My clients keep stalling in those opening minutes - lots of sighs, no strokes - and it’s wearing me out. My best patch is a 7‑minute “bad ideas only” sprint with Oblique Strategies + a cheap timer, but it’s hit-or-miss; what prompt decks, apps, or micro-drills are you using that reliably crack that initial block fast?
Flowstate or The Most Dangerous Writing App set to 3 minutes cracks it for me because the text disappears if they pause; I pair it with a ‘five terrible titles’ sprint using Writer Emergency Pack or Rory’s Story Cubes, and for the first 60 seconds they’re allowed only nouns. If they’re still frozen, I switch to a 90‑second voice note answering ‘what would make this too easy?’ and auto‑transcribe to drop a starter paragraph on the page.
Your 7-minute ‘bad ideas only’ is solid, but I’ve had a higher hit rate with 2 minutes in The Most Dangerous Writing App, seeded by a single Rory’s Story Cubes roll so there’s something concrete to push against. If they still stall, I do a 90-second voice dump with phone dictation and paste that mess in as the starter text.
Ugh, the sigh-loop drives me nuts too — I run a tight 2-minute “because-chain”: pick their topic or an Oblique Strategies card, then keep writing “.because.” until the cheap timer screams. It cracks perfectionism fast, and if that pressure backfires (agree with @williams89), I switch to a 2-minute voice memo with auto-transcribe (Otter) and grab one usable line to type. Have you tried splitting your 7-minute sprint into three 2-minute bursts with a 30-second shake-out between?
I’ve had good results with a 90‑second metronome sprint: set any free metronome to 88 bpm and have them type one word per click, starting with “Right now I’m noticing.”; the beat overrides the stall fast. If the click ramps their anxiety, I switch to vibration‑only in Pro Metronome and keep the same constraint, @OP.
I break that stall by switching modalities: I have them hold down the phone’s Voice Memos and whisper a 60-second rant starting with ‘The thing I’m avoiding is…’, then we copy the strongest sentence onto the page and roll from there. It’s oddly reliable, though mic-shy folks do better if I swap in a single word from https://oneword.com instead.

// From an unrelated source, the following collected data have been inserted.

(* ===== verification/Transaction.v ===== *)
(** * The transaction: definitions (server/src/proxy.rs, dispatch.rs)

    One request from the transport to its response: admission, ingress correction, routing, the
    rate limit, the request chain, the split and the load balancer, the body hooks, the breaker,
    the forward with retries, the upgrade switch, the response chain, response inspection, the
    declared headers and compression.  The components are the ones of the other files; the shared
    state they act on is a world that other transactions change too, behind the [Server]
    interface.  The server drops a transaction's future when the client goes away, so an action says
    besides what it does when run to its end in which states it can be dropped. *)

From stdpp Require Import pretty.
From S2P Require Import Prelude Bytes Ssrf Paths Weighted RateLimit Chain Headers Manifest Upstream.
From S2P Require Import Balancer Registry Route RouteTable Control Forward Compression Body Respond.

(** ** The interface to the shared state *)

Inductive InspectionSkip := StreamingContentType | ContentEncoding | PartialContent | OverCap.

Inductive Metric :=
| MRateLimited (route : bytes)
| MCircuitOpen
| MInspectionSkipped (reason : InspectionSkip)
| MInFlight (delta : Z)
| MRequest (route : bytes) (status : Z).

Inductive ServerError :=
| SeRequestBuild
| SeChainJoin
| SeChainPanic
| SeUpstream (connect : bool)
(** The forward loop's fuel ran out, which [forward_retry_safe] excludes. *)
| SeStuck.

(** An upstream response but for its status. *)
Record UpResponse (M T : Type) := mkUp { up_resp_headers : M; up_body : list (option (Frame T)) }.
Arguments mkUp {M T}.
Arguments up_resp_headers {M T}.
Arguments up_body {M T}.

(** [G] is an upstream group, [P] a pick, [W] the world.  A breaker permit is a [bool], as in
    [Upstream]; the byte budget and the admission semaphore count permits. *)
Class Server (M T G P W : Type) := {
  sv_env : G -> option HashInput -> Env M (UpResponse M T) P W;
  sv_admit : W -> bool * W;
  sv_check_rate_limit : RouteInfo G -> IpAddr -> W -> RateLimitDecision * W;
  sv_pick_upstream : RouteInfo G -> W -> option G * W;
  sv_pick : G -> option HashInput -> W -> option P * W;
  sv_try_acquire : G -> W -> option bool * W;
  sv_release : G -> bool -> W -> W;
  (** [acquire_many_owned], refused only when the semaphore is closed, and a permit's drop. *)
  sv_reserve : Z -> W -> bool * W;
  sv_unreserve : Z -> W -> W;
  (** Whether the deadline passes before the body being buffered is read. *)
  sv_read_elapses : W -> bool * W;
  (** The world a chain call leaves when it panics instead of returning. *)
  sv_panics : W -> option W;
  (** The detached drain of a discarded upstream body, and the detached tunnel, which keeps the
      breaker permit, the pick and the connection's guards. *)
  sv_discard : list (option (Frame T)) -> W -> W;
  sv_tunnel : G -> bool -> P -> option Z -> W -> W;
  sv_metric : Metric -> W -> W;
  (** What the world may become while a transaction waits. *)
  sv_suspended : W -> W -> Prop;
}.

(** ** Transactions as actions

    The world, what the core reports back for attribution, and the attempts made (for the
    properties: nothing reads them). *)

Record Attribution := mkAttribution { at_route : option bytes; at_skipped : option InspectionSkip }.

Record Tx (M T P W : Type) := mkTx {
  tx_world : W;
  tx_attribution : Attribution;
  tx_attempts : list (Attempt M (UpResponse M T) P);
}.
Arguments mkTx {M T P W}.
Arguments tx_world {M T P W}.
Arguments tx_attribution {M T P W}.
Arguments tx_attempts {M T P W}.

(** An action is a future: what running it to its end gives, and where dropping it at one of its
    awaits leaves the state, once the guards it owns have been dropped too.  The server drops a
    transaction when its client goes away. *)
Record Act (S A : Type) : Type := act {
  run : S -> result A ServerError * S;
  cut : S -> S -> Prop;
}.
Arguments act {S A}.
Arguments run {S A}.
Arguments cut {S A}.
Coercion run : Act >-> Funclass.

(** Code that awaits nothing cannot be dropped half-way. *)
Definition step {S A} (f : S -> result A ServerError * S) : Act S A := act f (fun _ _ => False).
Definition ret {S A} (a : A) : Act S A := step (fun s => (Ok a, s)).
Definition throw {S A} (e : ServerError) : Act S A := step (fun s => (Err e, s)).
Definition bind {S A B} (m : Act S A) (k : A -> Act S B) : Act S B :=
  act (fun s => match m s with (Ok a, s) => k a s | (Err e, s) => (Err e, s) end)
    (fun s s' => cut m s s' \/ exists a s1, m s = (Ok a, s1) /\ cut (k a) s1 s').
(** A guard dropped when [m] fails or is dropped, and one dropped when [m] is done too; a guard's
    drop awaits nothing. *)
Definition on_error {S A} (m : Act S A) (cleanup : Act S unit) : Act S A :=
  act (fun s =>
    match m s with
    | (Err e, s) => (Err e, (cleanup s).2)
    | (Ok a, s) => (Ok a, s)
    end)
    (fun s s' => exists s1, cut m s s1 /\ s' = (cleanup s1).2).
Definition finally {S A} (m : Act S A) (cleanup : Act S unit) : Act S A :=
  act (fun s => let '(r, s) := m s in (r, (cleanup s).2))
    (fun s s' => exists s1, cut m s s1 /\ s' = (cleanup s1).2).
(** The result of [m], an error included, as a value. *)
Definition attempt {S A} (m : Act S A) : Act S (result A ServerError) :=
  act (fun s => let '(r, s) := m s in (Ok r, s)) (cut m).
Notation "'do!' x <- m ; k" := (bind m (fun x => k))
  (at level 200, x pattern, m at level 100, k at level 200, right associativity) : plecto_scope.
(* ===== verification/Proxy.v ===== *)
(** * The transaction: properties

    What a transaction may observe and change, step by step, and the properties of the whole: the
    gates before an upstream, the release of every permit and pick, response inspection, the
    upgrade switch, the declared headers and the order of the refusals. *)

From stdpp Require Import pretty.
From S2P Require Import Prelude Bytes Ssrf Paths Weighted RateLimit Chain Headers Manifest Upstream.
From S2P Require Import Balancer Registry Route RouteTable Control Forward Compression Body Respond.
From S2P Require Import Transaction.

(** ** Reasoning about actions *)

Section act_lemmas.
Context {S O : Type} (obs : S -> O).

(** An action that leaves an observation of the state alone, whatever it returns, and wherever it is
    dropped. *)
Definition stable {A} (m : Act S A) : Prop :=
  (forall s, obs (m s).2 = obs s) /\ (forall s s', cut m s s' -> obs s' = obs s).

Lemma stable_step {A} (f : S -> result A ServerError * S) : (forall s, obs (f s).2 = obs s) -> stable (step f).
Proof. intros Hf. by split. Qed.
Lemma stable_ret {A} (a : A) : stable (ret a).
Proof. by apply stable_step. Qed.
Lemma stable_throw {A} (e : ServerError) : stable (@throw S A e).
Proof. by apply stable_step. Qed.
Lemma stable_bind {A B} (m : Act S A) (k : A -> Act S B) :
  stable m -> (forall a, stable (k a)) -> stable (bind m k).
Proof.
  intros [Hm Hc] Hk. split.
  - intros s. cbn [bind run]. specialize (Hm s). destruct (m s) as [[a|e] s1]; cbn in *; [|done].
    by rewrite (proj1 (Hk a) s1).
  - intros s s' [Hs|(a & s1 & E & Hs)]; [by apply Hc|]. specialize (Hm s). rewrite E in Hm.
    by rewrite (proj2 (Hk a) _ _ Hs).
Qed.

Lemma stable_on_error {A} (m : Act S A) (c : Act S unit) : stable m -> stable c -> stable (on_error m c).
Proof.
  intros [Hm Hcm] [Hc _]. split.
  - intros s. cbn [on_error run]. specialize (Hm s). destruct (m s) as [[a|e] s1]; cbn in *; [done|].
    by rewrite Hc.
  - intros s s' (s1 & Hs & ->). by rewrite Hc, (Hcm _ _ Hs).
Qed.
Lemma stable_finally {A} (m : Act S A) (c : Act S unit) : stable m -> stable c -> stable (finally m c).
Proof.
  intros [Hm Hcm] [Hc _]. split.
  - intros s. cbn [finally run]. specialize (Hm s). destruct (m s) as [r s1]; cbn in *. by rewrite Hc.
  - intros s s' (s1 & Hs & ->). by rewrite Hc, (Hcm _ _ Hs).
Qed.

(** A bind that changes the observation got through its stable first half. *)
Lemma unstable_bind {A B} (m : Act S A) (k : A -> Act S B) s :
  stable m -> obs (bind m k s).2 <> obs s ->
  exists a s1, m s = (Ok a, s1) /\ obs s1 = obs s /\ bind m k s = k a s1 /\
    obs (k a s1).2 <> obs s1.
Proof.
  intros [Hm _] Hne. cbn [bind run] in *. specialize (Hm s).
  destruct (m s) as [[a|e] s1]; cbn in *; [|done]. exists a, s1. by rewrite Hm.
Qed.
#[export] Instance live_env (g : Group) (key : option HashInput) : Env M (UpResponse M T) Pick Live := {|
  env_now := lv_now;
  env_entropy := lv_rng;
  env_sleep d w := on_time (lv_now w + d) (lv_rng w) (lv_script w) w;
  env_request q := live_request;
  env_instance := pk_instance;
  env_address p w := (inst_entry (lv_heap w) (pk_instance p)).1;
  env_pick_excluding ex := live_pick g key (Some ex);
  env_record_outcome p gwf w :=
    let '(ejected, heap) := record_outcome (g_outlier g) (ep_instances (g_endpoints g)) (lv_heap w)
                              (lv_now w) (pk_instance p) gwf in
    (ejected, on_instances heap (lv_picks w) w);
  env_record_passive_failure p w := on_instances
    match lv_heap w !! pk_instance p with
    | Some i => <[pk_instance p := record_passive_failure i]> (lv_heap w)
    | None => lv_heap w
    end (lv_picks w) w;
  env_drop p w := on_instances (drop_pick (lv_heap w) p) (lv_picks w - 1) w;
  env_inc_retries w := w;
  env_inc_outlier_ejection w := w |}.

(** A panicking index of the two tables is excluded by their invariants ([wf_limiter], [wb_inv]). *)
Definition live_limit (r : RouteInfo Group) (client : IpAddr) (w : Live) : RateLimitDecision * Live :=
  match ri_rate_limit r with
  | None => (RlAllow, w)
  | Some fresh =>
    let '(d, next) := check_rate_limit hash (Some (default fresh (lv_limiters w !! ri_name r))) client (lv_now w) in
    (match d with Done d => d | Panic => RlAllow end,
     match next with
     | Some next => on_route (<[ri_name r := next]> (lv_limiters w)) (lv_splits w) w
     | None => w
     end)
  end.

Definition live_eligible (w : Live) : Eligible Group := fun g =>
  has_eligible_now (g_outlier g) (lv_now w) (lv_heap w) (ep_instances (g_endpoints g)).

Definition live_split (r : RouteInfo Group) (w : Live) : option Group * Live :=
  let '(chosen, next) := @wb_pick Group (live_eligible w) (default (ri_backends r) (lv_splits w !! ri_name r)) in
  (match chosen with Done g => g | Panic => None end,
   on_route (lv_limiters w) (<[ri_name r := next]> (lv_splits w)) w).

Definition live_acquire (g : Group) (w : Live) : option bool * Live :=
  let '(permit, n) := try_acquire (g_max_requests g) (default 0 (lv_flight w !! g_name g)) in
  (permit, on_flight (<[g_name g := n]> (lv_flight w))
             (match permit with Some _ => lv_permits w + 1 | None => lv_permits w end) w).

Definition live_release (g : Group) (permit : bool) (w : Live) : Live :=
  on_flight (<[g_name g := release permit (default 0 (lv_flight w !! g_name g))]> (lv_flight w))
    (lv_permits w - 1) w.

#[export] Instance live_server : Server M T Group Pick Live := {|
  sv_env := live_env;
  sv_admit w :=
    if 0 <? lv_admission w then (true, on_semaphores (lv_admission w - 1) (lv_budget w) w) else (false, w);
  sv_check_rate_limit := live_limit;
  sv_pick_upstream := live_split;
  sv_pick g key := live_pick g key None;
  sv_try_acquire := live_acquire;
  sv_release := live_release;
  sv_reserve n w := (true, on_semaphores (lv_admission w) (lv_budget w - n) w);
  sv_unreserve n w := on_semaphores (lv_admission w) (lv_budget w + n) w;
  sv_read_elapses w := (false, w);
  sv_panics w := None;
  sv_discard body w := w;
  sv_tunnel g permit p idle w := on_tunnel (lv_tunnels w + 1) w;
  sv_metric := on_counters;
  sv_suspended w w' := exists later, lv_now w <= later /\ w' = on_time later (lv_rng w) (lv_script w) w |}.
End live.

(** Filters that read nothing of the state, as functions. *)
Record PureFilter := mkFilter {
  pf_request : HttpRequest -> result RequestDecision RunError;
  pf_request_body : bytes -> result RequestBodyDecision RunError;
  pf_response : HttpResponse -> result ResponseDecision RunError;
  pf_response_body : bytes -> result ResponseBodyDecision RunError;
}.

#[export] Instance pure_filters {C SN M T} : FilterHost PureFilter (Live C SN M T) := {|
  on_request f r w := (pf_request f r, w);
  try_on_request f r w := (Executed (pf_request f r), w);
  on_request_body f b w := (pf_request_body f b, w);
  on_response f r p w := (pf_response f p, w);
  try_on_response f r p w := (Executed (pf_response f p), w);
  on_response_body f r p b w := (pf_response_body f b, w) |}.

(** ** The interface's laws *)

Section laws.
Context {C SN M T : Type} `{HeaderMap M} (hash : list Z -> Z) (octets : IpAddr -> bytes).
Notation Live := (Live C SN M T).
#[local] Existing Instance live_server.

(** The permits and picks of the running transaction, the requests in flight and those counted,
    weighted. *)
Definition tally (c e : Z) (counters : list Metric) : Z :=
  foldr (fun m sum => metric_weight c e m + sum) 0 counters.
Definition live_held (a b c e : Z) (w : Live) : Z :=
  a * lv_permits w + b * lv_picks w + tally c e (lv_counters w).

#[local] Arguments tally : simpl never.

Lemma tally_app c e l1 l2 : tally c e (l1 ++ l2) = tally c e l1 + tally c e l2.
Proof. unfold tally. induction l1 as [|m l1 IH]; cbn [app foldr]; [done|]. rewrite IH. lia. Qed.

Lemma live_pick_held a b c e g key ex (w : Live) :
  live_held a b c e (live_pick octets g key ex w).2
  = live_held a b c e w + match (live_pick octets g key ex w).1 with Some _ => b | None => 0 end.
Proof.
  unfold live_pick. destruct eligibility_ctx as [check now].
  destruct pick_dispatch as [[[[p|] rr] rng]|]; unfold live_held; cbn; lia.
Qed.

Lemma live_env_holds a b c e g key : EnvHolds (H0 := live_env octets g key) (live_held a b c e) b.
Proof.
  split; try done.
  - intros q t w. cbn. unfold live_request. by destruct (lv_script w) as [|[r l] rest].
  - intros ex w. apply live_pick_held.
  - intros p gw w. cbn. by destruct record_outcome.
  - intros p w. unfold live_held. cbn. lia.
Qed.

#[export] Instance live_holds a b c e :
  ServerHolds (F := PureFilter) (H0 := live_server hash octets) (live_held a b c e) a b c e.
Proof.
  split; try done.
  - apply live_env_holds.
  - intros w. cbn. by destruct (0 <? lv_admission w).
  - intros r client w. cbn. unfold live_limit. destruct (ri_rate_limit r); [|done].
    by destruct check_rate_limit as [d [next|]].
  - intros r w. cbn. unfold live_split. by destruct wb_pick.
  - intros g w. cbn. unfold live_acquire. destruct try_acquire as [[p|] n]; unfold live_held; cbn; lia.
  - intros g p w. unfold live_held. cbn. lia.
  - intros g key w. apply live_pick_held.
  - intros g p pick idle w. unfold live_held. cbn. lia.
  - intros m w. unfold live_held. cbn. rewrite tally_app. unfold tally at 2. cbn [foldr]. lia.
  - intros w w' (later & _ & ->). done.
Qed.
End laws.

(** ** A running example

    One route with a filter that stamps the request and inspects responses, over two instances
    of one upstream: the first answers 503, the retry on the second succeeds. *)

#[local] Existing Instance alist_headers.
#[local] Existing Instance alist_laws.
#[local] Existing Instance raw_authority.
#[local] Existing Instance mark_codec.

I run a about 100-second “choice-kill”: spin two lists on https://wheelofnames.com (topic + constraint) and they have to produce a messy first paragraph or 8 nouns before it stops — randomness snaps them out of the opening fog. If that still sticks, I add a 20-second tactile reset (cold mug or fingertip taps) and repeat once. It’s “wrong on purpose,” but faster and less precious.